(Items from a data source)

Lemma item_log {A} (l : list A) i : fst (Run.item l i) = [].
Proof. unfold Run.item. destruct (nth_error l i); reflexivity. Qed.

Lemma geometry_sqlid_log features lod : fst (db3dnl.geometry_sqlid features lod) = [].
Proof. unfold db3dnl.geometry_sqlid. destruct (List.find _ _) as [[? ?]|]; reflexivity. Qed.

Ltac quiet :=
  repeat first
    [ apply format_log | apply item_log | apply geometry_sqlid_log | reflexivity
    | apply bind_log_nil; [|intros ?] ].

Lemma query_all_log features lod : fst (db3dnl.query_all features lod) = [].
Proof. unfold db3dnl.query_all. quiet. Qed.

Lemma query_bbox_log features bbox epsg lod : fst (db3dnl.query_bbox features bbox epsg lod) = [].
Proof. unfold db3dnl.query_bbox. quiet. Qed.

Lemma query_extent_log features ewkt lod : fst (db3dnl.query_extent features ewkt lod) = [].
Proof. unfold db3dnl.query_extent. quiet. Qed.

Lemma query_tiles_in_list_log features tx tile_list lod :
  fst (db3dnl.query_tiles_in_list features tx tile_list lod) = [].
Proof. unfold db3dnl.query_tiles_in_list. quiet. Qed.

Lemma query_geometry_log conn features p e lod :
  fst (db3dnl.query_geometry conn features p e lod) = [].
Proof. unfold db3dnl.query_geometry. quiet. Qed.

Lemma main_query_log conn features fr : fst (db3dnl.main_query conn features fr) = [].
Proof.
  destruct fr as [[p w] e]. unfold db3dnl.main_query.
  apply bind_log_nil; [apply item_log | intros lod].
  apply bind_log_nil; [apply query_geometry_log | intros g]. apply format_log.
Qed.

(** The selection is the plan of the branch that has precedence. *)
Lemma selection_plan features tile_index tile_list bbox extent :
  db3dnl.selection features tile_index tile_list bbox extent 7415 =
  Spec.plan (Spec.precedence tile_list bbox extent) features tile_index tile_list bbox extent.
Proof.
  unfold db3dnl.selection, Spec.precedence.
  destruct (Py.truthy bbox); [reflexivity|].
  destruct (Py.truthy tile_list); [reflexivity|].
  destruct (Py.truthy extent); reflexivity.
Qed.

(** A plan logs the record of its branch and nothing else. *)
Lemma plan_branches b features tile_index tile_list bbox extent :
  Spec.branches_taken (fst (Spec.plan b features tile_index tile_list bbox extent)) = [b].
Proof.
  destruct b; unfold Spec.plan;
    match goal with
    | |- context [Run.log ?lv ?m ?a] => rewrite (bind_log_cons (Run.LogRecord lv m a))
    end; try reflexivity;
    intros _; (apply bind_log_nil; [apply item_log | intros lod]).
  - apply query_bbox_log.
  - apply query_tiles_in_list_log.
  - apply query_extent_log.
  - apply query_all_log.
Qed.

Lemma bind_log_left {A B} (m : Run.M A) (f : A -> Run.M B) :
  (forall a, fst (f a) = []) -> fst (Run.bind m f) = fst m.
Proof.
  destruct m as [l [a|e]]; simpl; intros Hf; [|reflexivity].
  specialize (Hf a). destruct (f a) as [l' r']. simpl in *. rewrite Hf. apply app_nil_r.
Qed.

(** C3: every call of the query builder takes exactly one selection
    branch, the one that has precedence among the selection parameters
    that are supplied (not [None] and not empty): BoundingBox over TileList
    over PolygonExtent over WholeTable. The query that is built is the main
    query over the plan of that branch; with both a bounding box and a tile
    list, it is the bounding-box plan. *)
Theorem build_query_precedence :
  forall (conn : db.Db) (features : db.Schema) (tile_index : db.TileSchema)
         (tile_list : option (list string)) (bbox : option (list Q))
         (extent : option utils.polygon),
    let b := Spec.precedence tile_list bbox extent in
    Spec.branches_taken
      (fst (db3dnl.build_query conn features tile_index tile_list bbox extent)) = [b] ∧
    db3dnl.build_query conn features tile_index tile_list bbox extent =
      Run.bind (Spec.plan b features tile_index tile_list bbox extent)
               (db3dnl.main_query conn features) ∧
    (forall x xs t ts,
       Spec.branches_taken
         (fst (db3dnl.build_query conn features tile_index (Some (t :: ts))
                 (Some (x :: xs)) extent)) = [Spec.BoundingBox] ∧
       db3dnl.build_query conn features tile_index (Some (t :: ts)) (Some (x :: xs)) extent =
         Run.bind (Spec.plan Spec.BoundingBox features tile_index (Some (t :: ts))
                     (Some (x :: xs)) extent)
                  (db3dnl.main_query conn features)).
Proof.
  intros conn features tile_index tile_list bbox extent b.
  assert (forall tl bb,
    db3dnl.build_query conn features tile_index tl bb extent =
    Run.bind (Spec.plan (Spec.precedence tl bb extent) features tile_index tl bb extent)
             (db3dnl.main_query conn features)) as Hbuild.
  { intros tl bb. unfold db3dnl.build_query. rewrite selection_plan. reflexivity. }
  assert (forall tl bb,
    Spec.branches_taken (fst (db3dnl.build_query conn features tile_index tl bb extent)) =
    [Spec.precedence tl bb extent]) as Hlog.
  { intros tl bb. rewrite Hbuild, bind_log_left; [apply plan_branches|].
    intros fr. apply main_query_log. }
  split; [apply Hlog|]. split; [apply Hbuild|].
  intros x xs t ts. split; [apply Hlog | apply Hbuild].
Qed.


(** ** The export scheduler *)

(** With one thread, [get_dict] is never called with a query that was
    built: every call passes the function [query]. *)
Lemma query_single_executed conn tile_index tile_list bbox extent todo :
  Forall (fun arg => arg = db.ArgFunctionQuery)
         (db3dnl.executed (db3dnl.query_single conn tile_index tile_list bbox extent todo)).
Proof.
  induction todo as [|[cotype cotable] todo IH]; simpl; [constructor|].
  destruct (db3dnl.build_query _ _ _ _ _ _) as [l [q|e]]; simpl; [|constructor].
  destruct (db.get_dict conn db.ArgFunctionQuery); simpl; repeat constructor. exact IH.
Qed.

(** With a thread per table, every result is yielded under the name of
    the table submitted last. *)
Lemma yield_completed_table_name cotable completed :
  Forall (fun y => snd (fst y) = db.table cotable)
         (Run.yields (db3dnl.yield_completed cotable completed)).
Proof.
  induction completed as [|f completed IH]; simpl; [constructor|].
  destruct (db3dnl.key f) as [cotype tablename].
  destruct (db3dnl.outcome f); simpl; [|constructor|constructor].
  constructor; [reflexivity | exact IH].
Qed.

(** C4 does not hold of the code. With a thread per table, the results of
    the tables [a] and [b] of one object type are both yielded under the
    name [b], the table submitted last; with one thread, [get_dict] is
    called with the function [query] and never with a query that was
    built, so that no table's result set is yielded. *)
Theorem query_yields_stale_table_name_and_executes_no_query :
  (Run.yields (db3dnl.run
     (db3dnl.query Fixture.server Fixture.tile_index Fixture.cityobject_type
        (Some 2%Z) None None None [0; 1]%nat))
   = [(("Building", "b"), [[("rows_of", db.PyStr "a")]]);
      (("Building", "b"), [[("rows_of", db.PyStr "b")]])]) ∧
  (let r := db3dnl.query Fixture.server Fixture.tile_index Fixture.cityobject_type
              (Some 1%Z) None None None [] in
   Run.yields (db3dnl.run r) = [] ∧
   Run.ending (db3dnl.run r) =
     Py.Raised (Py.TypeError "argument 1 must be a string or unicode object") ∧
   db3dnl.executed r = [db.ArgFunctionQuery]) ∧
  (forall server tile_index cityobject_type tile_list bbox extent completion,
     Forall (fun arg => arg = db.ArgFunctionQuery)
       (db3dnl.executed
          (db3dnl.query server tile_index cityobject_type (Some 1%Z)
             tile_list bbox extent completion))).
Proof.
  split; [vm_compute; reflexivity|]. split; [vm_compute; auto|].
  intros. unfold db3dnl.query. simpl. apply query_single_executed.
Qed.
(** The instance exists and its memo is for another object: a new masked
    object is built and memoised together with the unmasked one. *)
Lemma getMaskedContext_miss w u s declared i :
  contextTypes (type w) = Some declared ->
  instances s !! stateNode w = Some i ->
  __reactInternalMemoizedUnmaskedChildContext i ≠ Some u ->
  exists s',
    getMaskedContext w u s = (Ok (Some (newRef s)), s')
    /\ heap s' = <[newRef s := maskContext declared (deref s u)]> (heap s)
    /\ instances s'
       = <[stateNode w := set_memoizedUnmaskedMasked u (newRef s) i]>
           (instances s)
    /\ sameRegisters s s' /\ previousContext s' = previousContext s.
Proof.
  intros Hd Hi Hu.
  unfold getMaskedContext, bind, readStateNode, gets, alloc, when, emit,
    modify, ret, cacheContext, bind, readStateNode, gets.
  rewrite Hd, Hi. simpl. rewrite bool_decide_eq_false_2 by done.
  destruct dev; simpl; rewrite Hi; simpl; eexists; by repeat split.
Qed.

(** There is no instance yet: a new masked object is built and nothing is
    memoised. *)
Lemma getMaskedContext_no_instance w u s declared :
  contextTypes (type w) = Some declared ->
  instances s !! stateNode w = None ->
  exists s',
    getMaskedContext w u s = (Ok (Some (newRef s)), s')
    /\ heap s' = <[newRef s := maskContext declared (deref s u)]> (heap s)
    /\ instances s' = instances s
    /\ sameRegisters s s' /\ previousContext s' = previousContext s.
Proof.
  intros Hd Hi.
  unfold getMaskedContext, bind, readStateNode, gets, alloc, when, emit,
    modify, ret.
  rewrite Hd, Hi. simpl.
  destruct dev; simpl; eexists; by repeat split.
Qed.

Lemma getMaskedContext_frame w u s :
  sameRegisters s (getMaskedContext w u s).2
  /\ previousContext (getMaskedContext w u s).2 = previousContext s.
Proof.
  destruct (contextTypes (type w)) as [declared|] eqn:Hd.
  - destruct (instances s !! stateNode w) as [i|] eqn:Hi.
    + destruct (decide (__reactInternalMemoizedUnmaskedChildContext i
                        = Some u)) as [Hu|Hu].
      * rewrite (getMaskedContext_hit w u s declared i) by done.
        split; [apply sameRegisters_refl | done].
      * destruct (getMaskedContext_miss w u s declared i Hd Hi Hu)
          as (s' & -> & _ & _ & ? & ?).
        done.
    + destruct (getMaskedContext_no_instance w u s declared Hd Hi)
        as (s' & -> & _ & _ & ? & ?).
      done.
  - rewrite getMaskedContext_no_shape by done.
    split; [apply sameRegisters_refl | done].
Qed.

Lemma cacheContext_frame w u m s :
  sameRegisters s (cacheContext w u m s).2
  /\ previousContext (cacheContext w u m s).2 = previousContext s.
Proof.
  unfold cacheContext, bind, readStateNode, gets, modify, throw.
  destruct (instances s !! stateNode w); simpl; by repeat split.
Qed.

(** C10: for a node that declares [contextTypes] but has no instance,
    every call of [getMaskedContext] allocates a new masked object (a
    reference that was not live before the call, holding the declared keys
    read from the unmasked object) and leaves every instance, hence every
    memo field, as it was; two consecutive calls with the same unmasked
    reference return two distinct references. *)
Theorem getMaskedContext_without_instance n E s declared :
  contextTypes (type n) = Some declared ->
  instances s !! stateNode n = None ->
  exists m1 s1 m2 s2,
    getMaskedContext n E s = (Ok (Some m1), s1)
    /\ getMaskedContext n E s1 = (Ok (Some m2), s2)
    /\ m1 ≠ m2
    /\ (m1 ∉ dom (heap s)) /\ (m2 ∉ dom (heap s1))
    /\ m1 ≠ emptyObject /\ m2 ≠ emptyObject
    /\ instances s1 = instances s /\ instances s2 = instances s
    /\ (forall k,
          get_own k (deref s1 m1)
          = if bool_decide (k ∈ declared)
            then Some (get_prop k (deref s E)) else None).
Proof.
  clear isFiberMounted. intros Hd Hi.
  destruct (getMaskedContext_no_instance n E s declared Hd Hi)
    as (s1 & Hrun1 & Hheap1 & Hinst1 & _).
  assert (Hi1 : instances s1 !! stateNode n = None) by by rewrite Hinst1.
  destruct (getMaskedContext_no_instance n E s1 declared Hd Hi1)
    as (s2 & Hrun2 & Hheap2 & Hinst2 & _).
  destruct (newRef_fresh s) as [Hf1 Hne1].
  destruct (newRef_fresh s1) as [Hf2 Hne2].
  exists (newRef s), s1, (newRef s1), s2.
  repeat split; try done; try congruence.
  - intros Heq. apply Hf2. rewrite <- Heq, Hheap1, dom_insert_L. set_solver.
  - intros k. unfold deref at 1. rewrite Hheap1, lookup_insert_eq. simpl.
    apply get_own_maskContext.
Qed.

[TASK PROMPT] What is needed is an exact copy of the lines above, from the one containing "induction todo as" through the one containing "destruct (db3dnl.outcome f);", with nothing added.

[EXPECTED ANSWER]
  induction todo as [|[cotype cotable] todo IH]; simpl; [constructor|].
  destruct (db3dnl.build_query _ _ _ _ _ _) as [l [q|e]]; simpl; [|constructor].
  destruct (db.get_dict conn db.ArgFunctionQuery); simpl; repeat constructor. exact IH.
Qed.

(** With a thread per table, every result is yielded under the name of
    the table submitted last. *)
Lemma yield_completed_table_name cotable completed :
  Forall (fun y => snd (fst y) = db.table cotable)
         (Run.yields (db3dnl.yield_completed cotable completed)).
Proof.
  induction completed as [|f completed IH]; simpl; [constructor|].
  destruct (db3dnl.key f) as [cotype tablename].
  destruct (db3dnl.outcome f); simpl; [|constructor|constructor].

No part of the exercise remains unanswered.